**Your task:** Using the records below, quote only the span that opens with the line containing "unfold qa_id. change" and closes with the line containing "candidate_schema s ->", exactly and inclusively.

====

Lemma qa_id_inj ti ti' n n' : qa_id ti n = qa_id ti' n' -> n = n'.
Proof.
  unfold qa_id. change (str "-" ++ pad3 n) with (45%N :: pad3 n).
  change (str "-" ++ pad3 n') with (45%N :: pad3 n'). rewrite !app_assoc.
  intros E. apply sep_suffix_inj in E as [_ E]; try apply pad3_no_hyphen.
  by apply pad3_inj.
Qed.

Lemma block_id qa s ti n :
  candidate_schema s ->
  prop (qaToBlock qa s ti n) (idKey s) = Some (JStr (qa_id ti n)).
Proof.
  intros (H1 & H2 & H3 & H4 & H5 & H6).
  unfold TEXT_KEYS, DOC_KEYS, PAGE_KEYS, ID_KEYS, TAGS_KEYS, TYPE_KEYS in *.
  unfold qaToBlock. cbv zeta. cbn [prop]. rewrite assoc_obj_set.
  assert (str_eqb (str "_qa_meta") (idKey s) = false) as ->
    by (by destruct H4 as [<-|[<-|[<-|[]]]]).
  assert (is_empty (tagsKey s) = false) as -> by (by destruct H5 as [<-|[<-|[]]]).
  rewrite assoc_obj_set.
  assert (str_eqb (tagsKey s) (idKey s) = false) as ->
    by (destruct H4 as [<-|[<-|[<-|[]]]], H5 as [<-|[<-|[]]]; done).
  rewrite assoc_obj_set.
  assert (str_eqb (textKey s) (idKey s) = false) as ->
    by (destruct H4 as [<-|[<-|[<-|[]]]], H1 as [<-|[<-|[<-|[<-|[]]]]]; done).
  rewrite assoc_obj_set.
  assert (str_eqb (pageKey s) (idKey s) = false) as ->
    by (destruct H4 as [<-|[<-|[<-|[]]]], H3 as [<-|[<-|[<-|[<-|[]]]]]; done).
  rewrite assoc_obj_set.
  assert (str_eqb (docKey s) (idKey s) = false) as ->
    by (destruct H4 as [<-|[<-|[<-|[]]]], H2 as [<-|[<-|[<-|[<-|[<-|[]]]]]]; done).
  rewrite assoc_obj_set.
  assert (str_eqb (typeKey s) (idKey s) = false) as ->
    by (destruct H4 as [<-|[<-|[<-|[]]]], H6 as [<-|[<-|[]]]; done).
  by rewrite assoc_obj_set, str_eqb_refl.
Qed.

====

**Answer space:**
  unfold qa_id. change (str "-" ++ pad3 n) with (45%N :: pad3 n).
  change (str "-" ++ pad3 n') with (45%N :: pad3 n'). rewrite !app_assoc.
  intros E. apply sep_suffix_inj in E as [_ E]; try apply pad3_no_hyphen.
  by apply pad3_inj.
Qed.

Lemma block_id qa s ti n :
  candidate_schema s ->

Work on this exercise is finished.